Sin embargo los filósofos cínicos son otra cosa. El término “cínico” viene del griego “Cynikós”, que significa “perruno” o las cualidades de la condición de ser perro. Los más académicos dicen que estos filósofos se reunían en el gimnasio de “Cynosarges” o del “perro blanco”. Y como es habitual para los lectores de esta sección, ustedes se estarán preguntando ¿qué tiene que ver la perrunez con la filosofía? Pues mucho. Es el historiador Carlos García Cual el que ha llamado por su nombre a este nutrido y peculiar conjunto de filósofos griegos que vivieron, en su mayoría, allá por los años en los que Alejandro Magno hacía temblar al mundo. Su nombre, la “Secta del perro”. Fueron, sin lugar a dudas, los primeros “hippies” de la historia. Para que vean que ya está todo inventado. El pensador cínico no llevaba una vida encadenada a las posesiones materiales, al contrario confiaba en lo que da la tierra, no tenía ni poseía objetos, no usaba dinero, mendigaba el favor de los conciudadanos, criticaba todo estilo de vida que conllevase no disfrutar de los dones que da la naturaleza y que la vida diaria y estresante nos arrebata, tales como un amanecer o un atardecer (espectáculos diarios a los que casi nadie asiste) el olor de las flores y del resto de la naturaleza (encorsetado en un universo de desodorantes y colonias), pasear con tranquilidad y perderse rumbo a ninguna parte (ajenos a esa obsesión tan nuestra de llegar cuanto antes no se sabe bien por qué), en fin, aceptar la vida conforme a la naturaleza, despreciando las normas sociales establecidas con el optimismo y la indiferencia crítica que tienen los perros.
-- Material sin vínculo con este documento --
(** [get_git_diff] *)
Definition get_git_diff (r : proc_result) (target repo_path : option string)
    (w : world) : string * world :=
  let cmd := ["git"; "diff"]
             ++ (if Str.truthy target then [default EmptyString target] else []) in
  match subprocess_run cmd repo_path r w with
  | (Returns result, w) =>
      let diff_target :=
        if Str.truthy target then " against " +:+ default EmptyString target
        else " (working directory vs HEAD)" in
      if (returncode result =? 0)%Z then
        let diff_output := Str.strip (stdout result) in
        if negb (Str.truthy (Some diff_output))
        then ("No differences found" +:+ diff_target, w)
        else ("Git Diff" +:+ diff_target +:+ ":" +:+ Str.nl +:+ diff_output, w)
      else ("Error getting git diff: " +:+ stderr result, w)
  | (Raises e, w) => (report_except "Error running git diff: " e, w)
  end.

(** A call of one of these tools, with its arguments and with what git
    does. *)
Inductive path_call :=
  | GetGitStatus (r : proc_result) (repo_path : option string)
  | ListBranches (r : proc_result) (repo_path : option string) (remote : bool)
  | CreatePrSummary (head_r diff_r : proc_result) (base_branch : string)
      (head_branch repo_path : option string)
  | GetCommitHistory (r : proc_result) (branch : option string) (limit : Z)
      (repo_path : option string)
  | GetGitDiff (r : proc_result) (target repo_path : option string).
(** The [for ; *cursor < len(text); *cursor++] loop of [readTag] and the
    statements after it.  The result is the element, the error and the
    new cursor; [None] when the fuel ran out. *)
Fixpoint readTag_loop (fuel : nat) (text : list rune) (m : tagMachine)
    (cursor : nat) : option (Element * option error * nat) :=
  match text !! cursor with
  | None => Some (name_void_elem m, None, cursor)
  | Some c =>
      match fuel with
      | O => None
      | S fuel' =>
          match readTag_step m c with
          | Next m' => readTag_loop fuel' text m' (cursor + 1)
          | Back m' => readTag_loop fuel' text m' (cursor - 1 + 1)
          | Return e err => Some (e, err, (cursor + 1)%nat)
          end
      end
  end.

Definition readTag_init : tagMachine :=
  mkTagMachine T0 (set_Attributes zeroElement (Some ∅)) EMPTY EMPTY EMPTY 0%Z.

Definition readTag_fuel (text : list rune) (cursor : nat) : nat :=
  2 * (length text - cursor) + 1.

Definition readTag (text : list rune) (cursor : nat)
    : option (Element * option error * nat) :=
  readTag_loop (readTag_fuel text cursor) text readTag_init cursor.

(** [backs m c]: the pass of the switch on [c] from [m] steps back. *)
Definition backs (m : tagMachine) (c : rune) : bool :=
  match readTag_step m c with
  | Back _ => true
  | _ => false
  end.

(** Iterations that are enough for the loop of [readTag] from a machine
    state at a cursor. *)
Definition readTag_need (text : list rune) (m : tagMachine) (cursor : nat) : nat :=
  match text !! cursor with
  | None => 0
  | Some c =>
      if backs m c then 2 * (length text - cursor)
      else 2 * (length text - cursor) - 1
  end.

(** *** readUntilScriptTagClose *)

Definition js_with_state (m : scriptMachine) (s : scriptState) : scriptMachine :=
  mkScriptMachine s (tag_start m) (working_tag m) (js_quote_character m).

Definition readUntilScriptTagClose_step (scriptType : gostring)
    (m : scriptMachine) (cursor : nat) (c : rune) : scriptStep :=
  match js_state m with
  | J0 =>
      if is_rune "/" c && bool_decide (scriptType = runes "text/javascript") then
        JNext (js_with_state m J21)
      else if is_rune "<" c then
        JNext (mkScriptMachine J11 cursor (working_tag m) (js_quote_character m))
      else if Z.eqb c quote_double || Z.eqb c quote_single then
        JNext (mkScriptMachine J30 (tag_start m) (working_tag m) c)
      else JNext m
  | J11 =>
      if is_rune "/" c then JNext (js_with_state m J12) else JNext m
  | J12 =>
      if is_rune ">" c then
        if bool_decide (ToLower (working_tag m) = runes "script") then
          JReturn (tag_start m)
        else JNext m
      else if negb (isWhitespace c) then
        JNext (mkScriptMachine J12 (tag_start m) (working_tag m ++ [c])
                               (js_quote_character m))
      else JNext m
  | J21 =>
      if is_rune "*" c then JNext (js_with_state m J25)
      else if is_rune "/" c then JNext (js_with_state m J22)
      else JNext (js_with_state m J0)
  | J22 =>
      if is_rune "010" c then JNext (js_with_state m J0) else JNext m
  | J25 =>
      if is_rune "*" c then JNext (js_with_state m J26) else JNext m
  | J26 =>
      if is_rune "/" c then JNext (js_with_state m J0) else JNext m
  | J30 =>
      if Z.eqb c (js_quote_character m) then JNext (js_with_state m J0)
      else JNext m
  end.

(** The loop of [readUntilScriptTagClose]: where the span to return ends,
    and the new cursor. *)
Fixpoint readUntilScriptTagClose_loop (fuel : nat) (text : list rune)
    (scriptType : gostring) (m : scriptMachine) (cursor : nat) : nat * nat :=
  match fuel with
  | O => (cursor, cursor)
  | S fuel' =>
      match text !! cursor with
      | None => (cursor, cursor)
      | Some c =>
          match readUntilScriptTagClose_step scriptType m cursor c with
          | JNext m' =>
              readUntilScriptTagClose_loop fuel' text scriptType m' (cursor + 1)
          | JReturn ts => (ts, (cursor + 1)%nat)
          end
      end
  end.
Lemma plan_emr_uncaught_decode_errors_witness :
  (4300 < 4301)%nat
  /\ parse_json_from_llm 995 "Sorry, no plan" = Ok None
  /\ plan_emr 995 (Fixtures.repeat_char 4301 "1") = Err (ValueError (PyStr.int_limit_msg 4301))
  /\ plan_emr 995 (Fixtures.repeat_char 996 "[") = Err (RecursionError (JsonDecode.recursion_msg "array"))
  /\ plan_emr 995 "Sorry, no plan" = Ok (empty_plan, "Sorry, no plan"%string).
Proof.
  assert (Hn : (4300 < 4301)%nat) by lia.
  assert (Hp : parse_json_from_llm 995 "Sorry, no plan" = Ok None) by (vm_compute; reflexivity).
  destruct (plan_emr_uncaught_decode_errors 995 4301 "Sorry, no plan" Hn) as [H1 [H2 [H3 _]]].
  split; [exact Hn|]. split; [exact Hp|]. split; [exact H1|]. split; [exact H2|].
  exact (H3 Hp).
Defined.

Lemma v_str_err (kvs : list (string * json)) (k d : string) (e : exn) :
  v_str kvs k d = Err e -> exists msg, e = ValidationError msg.
Proof. unfold v_str. destruct (assoc_get k kvs) as [[]|]; intros H; try discriminate; injection H as <-; eexists; reflexivity. Qed.

Lemma v_str_dict_err (kvs : list (string * json)) (k : string) (e : exn) :
  v_str_dict kvs k = Err e -> exists msg, e = ValidationError msg.
Proof.
  unfold v_str_dict. destruct (assoc_get k kvs) as [[| | | | | |d]|]; intros H; try discriminate;
    try (injection H as <-; eexists; reflexivity).
  destruct (str_dict d); [discriminate|]. injection H as <-. eexists; reflexivity.
Qed.

Lemma v_body_err (kvs : list (string * json)) (e : exn) :
  v_body kvs = Err e -> exists msg, e = ValidationError msg.
Proof. unfold v_body. destruct (assoc_get "body_template" kvs) as [[]|]; intros H; try discriminate; injection H as <-; eexists; reflexivity. Qed.

Lemma validate_spec_err (v : json) (e : exn) :
  validate_spec v = Err e -> exists msg, e = ValidationError msg.
Proof.
  unfold validate_spec. destruct v as [| | | | | |kvs]; intros H;
    try (injection H as <-; eexists; reflexivity).
  destruct (v_str kvs "method" "POST") eqn:E1; cbn [pbind] in H; [|injection H as <-; eapply v_str_err; eauto].
  destruct (v_str kvs "url" "") eqn:E2; cbn [pbind] in H; [|injection H as <-; eapply v_str_err; eauto].
  destruct (v_str_dict kvs "headers") eqn:E3; cbn [pbind] in H; [|injection H as <-; eapply v_str_dict_err; eauto].
  destruct (v_body kvs) eqn:E4; cbn [pbind] in H; [|injection H as <-; eapply v_body_err; eauto].
  destruct (v_str_dict kvs "fhir_mapping") eqn:E5; cbn [pbind] in H; [|injection H as <-; eapply v_str_dict_err; eauto].
  destruct (v_str kvs "description" "") eqn:E6; cbn [pbind] in H; [discriminate|injection H as <-; eapply v_str_err; eauto].
Qed.

Lemma validate_all_err (xs : list json) (e : exn) :
  validate_all xs = Err e -> exists msg, e = ValidationError msg.
Proof.
  induction xs as [|x xs IH]; cbn [validate_all]; intros H; [discriminate|].
  destruct (validate_spec x) eqn:E; cbn [pbind] in H; [|injection H as <-; eapply validate_spec_err; eauto].
  destruct (validate_all xs); cbn [pbind] in H; [discriminate|injection H as <-; apply IH; reflexivity].
Qed.

Lemma py_iter_err (v : json) (e : exn) : py_iter v = Err e -> e = TypeError "object is not iterable".
Proof. destruct v; cbn; intros H; try discriminate; injection H as <-; reflexivity. Qed.

(** Claim C10 (as amended): whatever the upsert does, raising included,
    [persist_mapping] has the same outcome for a given pipeline state:
    either the final mapping with [success = true], or the exception of
    building the specs, raised before the upsert: an [AttributeError]
    (a [request_plan] that is not a dict), a [TypeError] (a [push_fhir] or
    [get_fhir] that is not iterable) or a validation error (an item that
    [RequestSpec.model_validate] refuses). *)
Theorem persist_mapping_success_despite_upsert (state : list (string * json)) :
  (exists push get, persist_specs state = Ok (push, get) /\
     forall upsert_emr_mapping : json -> json -> json -> json -> pyres unit,
       persist_mapping upsert_emr_mapping state
       = Ok [("final_mapping", dump_mapping push get); ("success", JBool true)])
  \/ (exists e, persist_specs state = Err e /\
       (forall upsert_emr_mapping : json -> json -> json -> json -> pyres unit,
          persist_mapping upsert_emr_mapping state = Err e) /\
       (e = AttributeError "object has no attribute 'get'" \/ e = TypeError "object is not iterable"
        \/ exists msg, e = ValidationError msg)).
Proof.
  destruct (persist_specs state) as [[push get]|e] eqn:E.
  - left. exists push, get. split; [reflexivity|].
    intros upsert. unfold persist_mapping. rewrite E. reflexivity.
  - right. exists e. split; [reflexivity|]. split; [intros upsert; unfold persist_mapping; rewrite E; reflexivity|].
    unfold persist_specs in E.
    destruct (get_or state "request_plan" (JObj [])) as [| | | | | |plan];
      try (injection E as <-; left; reflexivity).
    destruct (py_iter (get_or plan "push_fhir" (JArr []))) as [l|e1] eqn:E1; cbn [pbind] in E;
      [|injection E as <-; right; left; eapply py_iter_err; eauto].
    destruct (validate_all l) as [l0|e2] eqn:E2; cbn [pbind] in E;
      [|injection E as <-; right; right; eapply validate_all_err; eauto].
    destruct (py_iter (get_or plan "get_fhir" (JArr []))) as [l1|e3] eqn:E3; cbn [pbind] in E;
      [|injection E as <-; right; left; eapply py_iter_err; eauto].
    destruct (validate_all l1) as [l2|e4] eqn:E4; cbn [pbind] in E;
      [discriminate|injection E as <-; right; right; eapply validate_all_err; eauto].
Qed.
Como podemos ver, ir contra lo establecido ha sido casi una constante en la historia de la humanidad y el primer filósofo que adoptó esta posición del modo más llamativo y divertido fue Diógenes de Sínope o el cínico. Este peculiar personaje iba contracorriente en todos los sentidos como lo refleja sus anécdotas cada cual más divertida; jamás tuvo posesión alguna y trató siempre de hacer comprender a los demás de la inutilidad de estar amarrado a los objetos. No tenía casa, vivía de aquí para allá, refugiándose de las inclemencias del tiempo cuando no eran soportables pero, por ejemplo, aprovechando la lluvia para mejorar su higiene personal cuando otros corrían a resguardarse. Solía reflexionar en el interior de un tonel que, dicho sea de paso, nunca consideró de su propiedad, tal es así que cuando el tiempo y la circunstancia lo destruyó, ni se desanimó ni lo lamentó, ahora que tampoco buscó otro. Cuentan los cronistas que disponía de una sencilla toga como única y exclusiva prenda de vestuario; un día al entrar en un baño público la dejó colgada en la entrada, con toda la suciedad y los piojos imaginables. Pues bien, un filósofo rival suyo, Calicles, se la cambió por una rica toga con bordados de oro. Cuando Diógenes salió del baño y no encontró el trozo de trapo que le servía para cubrir su desnudez, ni que decir tiene que se fue desnudo a la calle. También cuentan de que disponía de un cuenco de madera para comer el alimento que los ciudadanos le daban cuando mendigaba, pero cuando vio como un niño usaba la palma de su mano para beber, decidió tirarlo. Incluso cuenta la leyenda que Alejandro Magno fue a visitarlo para conocer al famoso filósofo que, en esa ocasión, estaba tomando el sol. “¿qué es lo que quieres, Diógenes?, el hombre más poderoso de la tierra te concederá lo que le pidas”, le dijo Alejandro al filósofo. “Pues apártate que me estás tapando el Sol”. Como pueden ver otro mundo es posible desde la filosofía, incluso hacer ver al más pintado que todos estamos hechos del mismo lodo perruno.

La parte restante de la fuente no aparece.